Fig. 7.

VPS35-knockout H4 neuroglioma cells display an upregulation of lysosomal hydrolases and lysosomal hydrolase receptors. (A) VPS35 and SNX5/SNX6 dual-knockout mixed population H4 neuroglioma cells were generated and then fixed. Cells were stained with either anti-VPS35 or anti-SNX6 antibodies to confirm which cells were knocked out in the mixed population. Cells were also co-stained with both anti-CI-MPR and either anti-TGN46 (SNX5/SNX6 dual knockout) or anti-Golgin97 (VPS35 knockout) antibodies.
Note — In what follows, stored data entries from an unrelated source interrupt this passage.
(* ===== verification/HeapTraffic.v ===== *)
(** * The heap traffic of the libraries

    The executor and its tasks live on the kernel's heap: [Box::pin] allocates the futures,
    [Arc] and [ArrayQueue] the queues and the wakers, [BTreeMap] its nodes.  These
    collections are outside the repository; what they have in common is that they call the
    global allocator as its contract permits.  A [request] is such a call, or a write into
    a block that was obtained before, and [serve] makes the requests of a list on the
    kernel's allocator.  Theorems about programs that use the collections quantify over
    all lists of requests. *)

From stdpp Require Import prelude gmap strings.
From S2P Require Import Prelude Layout Memory Access GlobalAlloc Collections.

(** Blocks are referred to by their position among those that are owned, the youngest
    first; a write is at an offset from the block's start. *)
Inductive request :=
| Allocate (l : Layout)
| Release (n : nat)
| Write (n : nat) (t : scalar) (offset v : Z).

(** A write that stays inside of the block, aligned and in the range of its type. *)
Definition write_fits (b : block) (t : scalar) (offset v : Z) : bool :=
  bool_decide ((b_ptr b + offset) mod size_of t = 0 ∧ 0 ≤ offset ∧
               offset + size_of t ≤ l_size (b_layout b) ∧ in_range t v).

Section traffic.
Context `{DebugLayout} `{AllocOps A}.

(** Make the requests; requests about blocks that are not owned, and writes that do not
    fit, are not made. *)
Fixpoint serve (rs : list request) (owned : list block) : heapM A (list block) :=
  match rs with
  | [] => mret owned
  | Allocate l :: rs' => p ← allocate l; serve rs' (mkBlock p l :: owned)
  | Release n :: rs' =>
      match owned !! n with
      | Some b => _ ← h_dealloc (b_ptr b) (b_layout b); serve rs' (delete n owned)
      | None => serve rs' owned
      end
  | Write n t offset v :: rs' =>
      match owned !! n with
      | Some b =>
          _ ← (if write_fits b t offset v then h_store t (b_ptr b + offset) v else mret ());
          serve rs' owned
      | None => serve rs' owned
      end
  end.

End traffic.

(** The layouts of the blocks that the requests leave allocated. *)
Fixpoint remaining (rs : list request) (ls : list Layout) : list Layout :=
  match rs with
  | [] => ls
  | Allocate l :: rs' => remaining rs' (l :: ls)
  | Release n :: rs' => remaining rs' (delete n ls)
  | Write _ _ _ _ :: rs' => remaining rs' ls
  end.

Lemma delete_out {X} n (l : list X) : l !! n = None → delete n l = l.
Proof.
  revert n. induction l as [|x l IH]; intros [|n] Hn; cbn in *; [done..|]. f_equal. by apply IH.
Qed.

(** A block of which nothing is known but that it is allocated. *)
Definition raw (b : block) : object := (b, []).

Section proofs.
Context `{DebugLayout} `{AllocSpec A}.
Variables (hs he : Z) (Err : string → Prop).
Hypothesis Err_alloc : may_fail Err.

(** The trait's rule for callers: every layout that is asked for is admitted. *)
Definition admitted (r : request) : Prop :=
  match r with Allocate l => as_admits l | _ => True end.

Lemma raw_split n (b : block) owned objs :
  owned !! n = Some b →
  (raw <$> owned) ++ objs ≡ₚ raw b :: (raw <$> delete n owned) ++ objs.
Proof.
  intros Hb. change (raw b :: (raw <$> delete n owned) ++ objs)
    with ((raw <$> b :: delete n owned) ++ objs).
  by apply Permutation_app_tail, fmap_Permutation, delete_Permutation.
Qed.

Lemma htriple_write n b owned objs t offset v :
  owned !! n = Some b →
  htriple Err (hown (A := A) hs he ((raw <$> owned) ++ objs))
    (if write_fits b t offset v then h_store t (b_ptr b + offset) v else mret ())
    (λ _, hown hs he ((raw <$> owned) ++ objs)).
Proof.
  intros Hb. unfold write_fits. case_bool_decide as Hf; [|by apply htriple_ret].
  destruct Hf as (Hal & Hlo & Hhi & Hr). intros s Hs.
  eapply hown_perm in Hs; [|by apply (raw_split n b)].
  assert (scalar_in t b (b_ptr b + offset)) as Hin.
  { split; [|lia]. apply Z.mod_divide; [|done]. pose proof (size_of_pos t). lia. }
  pose proof (htriple_store hs he Err b [] [] ((raw <$> delete n owned) ++ objs) t
    (b_ptr b + offset) v Hin Hr ltac:(done) ltac:(constructor) s Hs) as Hw.
  destruct (h_store t _ v s) as [[[] s']| | |]; try done.
  eapply hown_perm; [symmetry; by apply (raw_split n b)|]. eapply hown_forget; [|exact Hw]. set_solver.
Qed.

(** Whatever the requests, the objects that were there before stay as they are. *)
Lemma htriple_serve rs owned objs :
  Forall admitted rs →
  htriple Err (hown (A := A) hs he ((raw <$> owned) ++ objs)) (serve rs owned) (λ owned' s,
    b_layout <$> owned' = remaining rs (b_layout <$> owned) ∧
    hown hs he ((raw <$> owned') ++ objs) s).
Proof.
  intros Hrs. revert owned. induction Hrs as [|[l|n|n t offset v] rs Hr Hrs IH]; intros owned;
    cbn [serve remaining].
  - by apply htriple_ret.
  - eapply htriple_bind; [by apply htriple_allocate|]. intros p s [_ Hs].
    by apply (IH (mkBlock p l :: owned)).
  - rewrite <-list_fmap_delete. destruct (owned !! n) as [b|] eqn:Hb.
    + apply (htriple_bind Err _ _ _ (λ _, hown hs he ((raw <$> delete n owned) ++ objs)));
        [|by intros []]. intros s Hs. eapply hown_perm in Hs; [|by apply (raw_split n b)].
      by apply (htriple_dealloc hs he Err b []).
    + rewrite delete_out by done. apply IH.
  - destruct (owned !! n) as [b|] eqn:Hb; [|apply IH].
    eapply htriple_bind; [by apply (htriple_write n)|]. intros []. apply IH.
Qed.

End proofs.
The merged panel displays both the CI-MPR and TGN46 or Golgin97 channels. Scale bars: 20 µm. (B) Normalised values for relative CI-MPR signal intensity between conditions. n_exp=3, n_cell=44–68 with average value data being shown for each experiment. P<0.05; N/S, not significant (P>0.05) (Student's t-test). (C) Pearson's colocalisation between CI-MPR and Golgin97 in wild-type and VPS35-knockout cells. n_exp=3, n_cell=64–69 with all data points being displayed. N/S, not significant (P>0.05) (Welch's t-test). (D) Pearson's colocalisation between CI-MPR and TGN46 in wild-type and SNX5/SNX6 knockout cells. n_exp=3, n_cell=49–53 with all data points being displayed. ****P<0.0001 (Welch's t-test). (E) Representative western blot analysis of wild-type and VPS35-knockout or SNX5/SNX6 knockout clonal cell lines using anti-CI-MPR, anti-sortilin, anti-cathepsin D, anti-VPS35, anti-SNX5, anti-SNX6 amd anti-actin antibodies. (F–I) Relative (actin) measured signals for wild-type and VPS35-knockout or SNX5/SNX6 dual-knockout clonal cell lines for CI-MPR, sortilin, mature cathepsin D and immature cathepsin D. n=7. *P<0.05; **P<0.01; ***P<0.001 (ordinary one-way ANOVA with multiple comparisons). Error bars show the s.e.m.